Inflammation in the clitoral gland is commonly seen as a background lesion. It can, however, be associated with treatment (Figure 1, Figure 2, Figure 3 and Figure 4). Granulomatous inflammation is commonly seen in rats, associated with rupture of dilated ducts containing keratin-like material. The type of inflammation should be indicated in the diagnosis. In NTP studies, there are five standard categories of inflammation: acute, suppurative, chronic, chronic active, and granulomatous. In acute inflammation, the predominant infiltrating cell is the neutrophil, though fewer macrophages and lymphocytes may also be present. There may also be evidence of edema or hyperemia. The neutrophil is also the predominant infiltrating cell type in suppurative inflammation, but they are aggregated, and many of them are degenerate (suppurative exudate). Cell debris, both from the resident cell populations and from infiltrating leukocytes, and proteinaceous fluid containing fibrin, fewer macrophages,
occasional lymphocytes or plasma cells, and, possibly, an infectious agent may also be present within the exudate. Grossly, these lesions would be characterized by the presence of pus. The tissue surrounding the exudate may contain fibroblasts, fibrous connective tissue, and mixed inflammatory cells, depending on the chronicity of the lesion.
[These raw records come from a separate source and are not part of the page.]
(** The climbs of the steady ascent with the thresholds of the selector:
    at most one fits into 60 points. *)
Lemma climbs_ordered_disjoint_witness :
  (0 < 50)%Z /\
  exists climbs,
    find_climb_segments ascent_route 100 50 = Ok climbs /\
    climbs_from 0 climbs /\
    (len climbs <= 1)%Z.
Proof.
  split; [lia|].
  destruct (climbs_ordered_disjoint ascent_route 100 50)
    as (climbs & E & H1 & _ & H3 & _); [lia|].
  exists climbs. split; [exact E|]. split; [exact H1|].
  change (len ascent_route) with 60%Z in H3. lia.
Defined.

(** On the steady ascent the flatter scenario comes first and brackets the
    whole route, the one climb widened by 200 indices and cut to the
    route. *)
Lemma flatter_brackets_biggest_witness :
  ascent_route <> [] /\
  find_climb_segments ascent_route 100 50 = Ok [(0%Z, 59%Z, 150)] /\
  exists scenarios s,
    pick_scenarios ascent_route gravel_segments = Ok scenarios /\
    hd_error scenarios = Some s /\
    query_value s = "flatter"%string /\
    diverge_index s = 0%Z /\ rejoin_index s = 59%Z.
Proof.
  split; [discriminate|]. split; [exact ascent_route_climbs|].
  destruct (flatter_brackets_biggest ascent_route gravel_segments
              [(0%Z, 59%Z, 150)])
    as (before & i & j & g & after & scenarios & s & Hc & _ & _ & E & Hhd
        & Hq & Hd & Hr & _);
    [discriminate | exact ascent_route_climbs | discriminate |].
  exists scenarios, s. do 3 (split; [assumption|]).
  assert (Hij : i = 0%Z /\ j = 59%Z).
  { destruct before as [|c [|c' before]].
    - cbn in Hc. injection Hc as <- <- _ _. auto.
    - cbn in Hc. injection Hc as _ Hc. discriminate.
    - cbn in Hc. injection Hc as _ Hc. discriminate. }
  destruct Hij as [-> ->]. rewrite Hd, Hr.
  change (len ascent_route) with 60%Z. split; reflexivity.
Defined.

(** On the steady ascent the sheltered scenario brackets the whole route
    around its highest point. *)
Lemma sheltered_brackets_highest_witness :
  ascent_route <> [] /\
  exists scenarios s,
    pick_scenarios ascent_route gravel_segments = Ok scenarios /\
    In s scenarios /\
    query_value s = "sheltered"%string /\
    diverge_index s = 0%Z /\ rejoin_index s = 59%Z.
Proof.
  split; [discriminate|].
  destruct (sheltered_brackets_highest ascent_route gravel_segments)
    as (h & scenarios & s & Hh & _ & _ & E & _ & Hin & Hq & Hd & Hr & _);
    [discriminate|].
  exists scenarios, s. do 3 (split; [assumption|]).
  change (len ascent_route) with 60%Z in *. lia.
Defined.


(** The routing options of the scenarios of the level route. *)
Lemma scenarios_routing_by_name_witness :
  exists scenarios,
    pick_scenarios level_route gravel_segments = Ok scenarios /\
    forall s, In s scenarios ->
      avoid_features s = [] /\ extra_waypoints s = [] /\
      preference s = preference_of (query_value s) /\
      ors_profile s = profile_of (query_value s) /\
      label s = label_of (query_value s).
Proof.
  destruct (pick_scenarios_names level_route gravel_segments)
    as (climbs & s1 & s2 & s3 & s4 & s5 & _ & _ & _ & _ & _ & _ & E & _);
    [discriminate|].
  exists (s1 ++ s2 ++ s3 ++ s4 ++ s5)%list. split; [exact E|].
  exact (scenarios_routing_by_name level_route gravel_segments _ E).
Defined.

(** The level route is too short for a window of 300 points: the scenic
    scenario uses window start 0 and diverges at index 50. *)
Lemma scenic_flattest_window_witness :
  level_route <> [] /\
  exists scenarios s,
    pick_scenarios level_route gravel_segments = Ok scenarios /\
    In s scenarios /\
    query_value s = "scenic"%string /\
    diverge_index s = 50%Z /\ rejoin_index s = 59%Z.
Proof.
  split; [discriminate|].
  destruct (scenic_flattest_window level_route gravel_segments)
    as (fs & scenarios & s & E & Hin & Hq & Hd & Hr & Hshort & _);
    [discriminate|].
  exists scenarios, s. do 3 (split; [assumption|]).
  change (len level_route) with 60%Z in *.
  assert (fs = 0%Z) as -> by (apply Hshort; cbv; discriminate).
  rewrite Hd, Hr. split; reflexivity.
Defined.

(** The shorter mock over [slope_pair]: an arc whose distance delta is not
    positive. *)
Lemma mock_delta_signs_witness :
  exists rd e,
    generate_mock_alternative slope_pair (sample_scenario "shorter" 0 1) = Ok rd /\
    build_alternative_entry (sample_scenario "shorter" 0 1) rd slope_pair
                            [0; 111] = Ok e /\
    (Comparison.distance_delta_m (Entry.comparison e) <= 0)%Z /\
    (Comparison.ascent_delta_m (Entry.comparison e) <= 0)%Z.
Proof.
  destruct (generate_mock_arc slope_pair (sample_scenario "shorter" 0 1)
              (point_at slope_pair 0) (point_at slope_pair 1))
    as (pl & pg & off & E); [reflexivity | reflexivity | left; simpl; lra |].
  eexists.
  destruct (build_alternative_entry_ok (sample_scenario "shorter" 0 1)
              {| RouteData.coordinates :=
                   map (arc_point (sample_scenario "shorter" 0 1)
                          (point_at slope_pair 0) (point_at slope_pair 1)
                          pl pg off 30) (range 0 31 1);
                 RouteData.distance_m :=
                   round (path_km (original_segment_of slope_pair
                                     (sample_scenario "shorter" 0 1))
                          * dict_get multiplier "shorter" 1 * 1000);
                 RouteData.duration_s :=
                   Some (round (path_km (original_segment_of slope_pair
                                           (sample_scenario "shorter" 0 1))
                                * dict_get multiplier "shorter" 1 * 1000
                                / (55 / 10)));
                 RouteData.ascent_m := Some 0%Z;
                 RouteData.descent_m := Some 0%Z;
                 RouteData.mock := Some true;
                 RouteData.surface_info := None;
                 RouteData.waytype_info := None |}
              slope_pair [0; 111]) as (e & He);
    [cbn; lia | reflexivity | reflexivity |].
  exists e. split; [exact E|]. split; [exact He|].
  destruct (mock_delta_signs _ _ _ _ _ E He) as (_ & _ & Ha & _ & Harc).
  split; [|exact Ha].
  apply Harc; [|reflexivity].
  cbn [RouteData.coordinates]. rewrite range_0_31. discriminate.
Defined.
Lymphocytes predominate in chronic inflammation. Lymphocytes also predominate in chronic active inflammation, but there are also a significant number of neutrophils. Both lesions may contain macrophages. Granulomatous inflammation is another form of chronic inflammation, but this diagnosis requires the presence of a significant number of aggregated, large, activated macrophages, epithelioid macrophages, or multinucleated giant cells.
If the inflammation occurs as a primary lesion, then it should be diagnosed and given a severity grade. The type of inflammation (e.g., acute, chronic) should be indicated in the diagnosis. If the inflammation is secondary to another lesion (e.g., neoplasia, necrosis), then it should not be diagnosed but should be described in the pathology narrative. Secondary lesions, such as hemorrhage, necrosis, or hyperplasia, should not be diagnosed separately unless warranted by severity.